**Action item:** Copy out exactly the lines from the start of the data to the line containing "unfold seg_lt. destruct". Include both.

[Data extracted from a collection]
=== Section Start ===
Lemma compare_seg_lt va vb : va <> vb -> compare_seg va vb = if seg_lt va vb then -1 else 1.
Proof.
  unfold compare_seg, seg_lt. intros Hne.
  destruct (String.eqb_spec va "") as [->|], (String.eqb_spec vb "") as [->|]; simpl; try done.
Qed.

Lemma seg_lt_flip va vb : va <> vb -> seg_lt vb va = negb (seg_lt va vb).
Proof.
  unfold seg_lt. intros Hne.
  destruct (String.eqb_spec va "") as [->|], (String.eqb_spec vb "") as [->|]; simpl; try done.
  by rewrite str_lt_total.
Qed.

Lemma seg_lt_trans a b c : seg_lt a b = true -> seg_lt b c = true -> seg_lt a c = true.
Proof.
  unfold seg_lt. destruct (String.eqb_spec a ""), (String.eqb_spec b ""), (String.eqb_spec c ""); simpl; try done.
  apply str_lt_trans.
Qed.

Lemma compare_segs_opp n i a b : compare_segs n i b a = - compare_segs n i a b.
Proof.
  revert i. induction n as [|n IH]; intros i; simpl; [done|]. rewrite String.eqb_sym.
  destruct (String.eqb_spec (seg_at a i) (seg_at b i)) as [E|Hne]; [apply IH|].
  rewrite !compare_seg_lt, seg_lt_flip by done. by destruct (seg_lt (seg_at a i) (seg_at b i)).
Qed.

Lemma compare_segs_trans n i a b c :
  compare_segs n i a b <= 0 -> compare_segs n i b c <= 0 -> compare_segs n i a c <= 0.
Proof.
  revert i. induction n as [|n IH]; intros i; simpl; [done|].
  destruct (String.eqb_spec (seg_at a i) (seg_at b i)) as [Eab|Hab], (String.eqb_spec (seg_at b i) (seg_at c i)) as [Ebc|Hbc].
  - rewrite Eab, Ebc, String.eqb_refl. apply IH.
  - rewrite Eab. by destruct (String.eqb_spec (seg_at b i) (seg_at c i)).
  - rewrite <- Ebc. by destruct (String.eqb_spec (seg_at a i) (seg_at b i)).
  - rewrite !compare_seg_lt by done. destruct (seg_lt (seg_at a i) (seg_at b i)) eqn:E1; [|lia].
    destruct (seg_lt (seg_at b i) (seg_at c i)) eqn:E2; [|lia]. intros _ _.
    destruct (String.eqb_spec (seg_at a i) (seg_at c i)) as [Eac|Hac].
    + rewrite <- Eac, seg_lt_flip, E1 in E2 by congruence. done.
    + rewrite compare_seg_lt, (seg_lt_trans _ _ _ E1 E2) by done. lia.
Qed.

Lemma compare_segs_zero n i a b : compare_segs n i a b = 0 -> forall j, (i <= j < i + n)%nat -> seg_at a j = seg_at b j.
Proof.
  revert i. induction n as [|n IH]; intros i; simpl; [lia|].
  destruct (String.eqb_spec (seg_at a i) (seg_at b i)) as [E|Hne].
  - intros Hz j Hj. destruct (decide (j = i)) as [->|]; [done|]. apply (IH (S i)); [done|lia].
  - rewrite compare_seg_lt by done. by destruct (seg_lt _ _).
Qed.

Lemma seg_at_beyond l i : (length l <= i)%nat -> seg_at l i = "".
Proof. intros H. unfold seg_at. by rewrite lookup_ge_None_2. Qed.

(** Positions beyond both ends change nothing. *)
Lemma compare_segs_more n m i a b : (length a <= i + n)%nat -> (length b <= i + n)%nat ->
  compare_segs (n + m) i a b = compare_segs n i a b.
Proof.
  revert i. induction n as [|n IH]; intros i Ha Hb; simpl.
  - clear -Ha Hb. revert i Ha Hb. induction m as [|m IH]; intros i Ha Hb; simpl; [done|].
    rewrite !seg_at_beyond by lia. simpl. apply IH; lia.
  - destruct (String.eqb _ _); [apply IH; lia|done].
Qed.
=== Section End ===
**Output below:**
Lemma compare_seg_lt va vb : va <> vb -> compare_seg va vb = if seg_lt va vb then -1 else 1.
Proof.
  unfold compare_seg, seg_lt. intros Hne.
  destruct (String.eqb_spec va "") as [->|], (String.eqb_spec vb "") as [->|]; simpl; try done.
Qed.

Lemma seg_lt_flip va vb : va <> vb -> seg_lt vb va = negb (seg_lt va vb).
Proof.
  unfold seg_lt. intros Hne.
  destruct (String.eqb_spec va "") as [->|], (String.eqb_spec vb "") as [->|]; simpl; try done.
  by rewrite str_lt_total.
Qed.

Lemma seg_lt_trans a b c : seg_lt a b = true -> seg_lt b c = true -> seg_lt a c = true.
Proof.
  unfold seg_lt. destruct (String.eqb_spec a ""), (String.eqb_spec b ""), (String.eqb_spec c ""); simpl; try done.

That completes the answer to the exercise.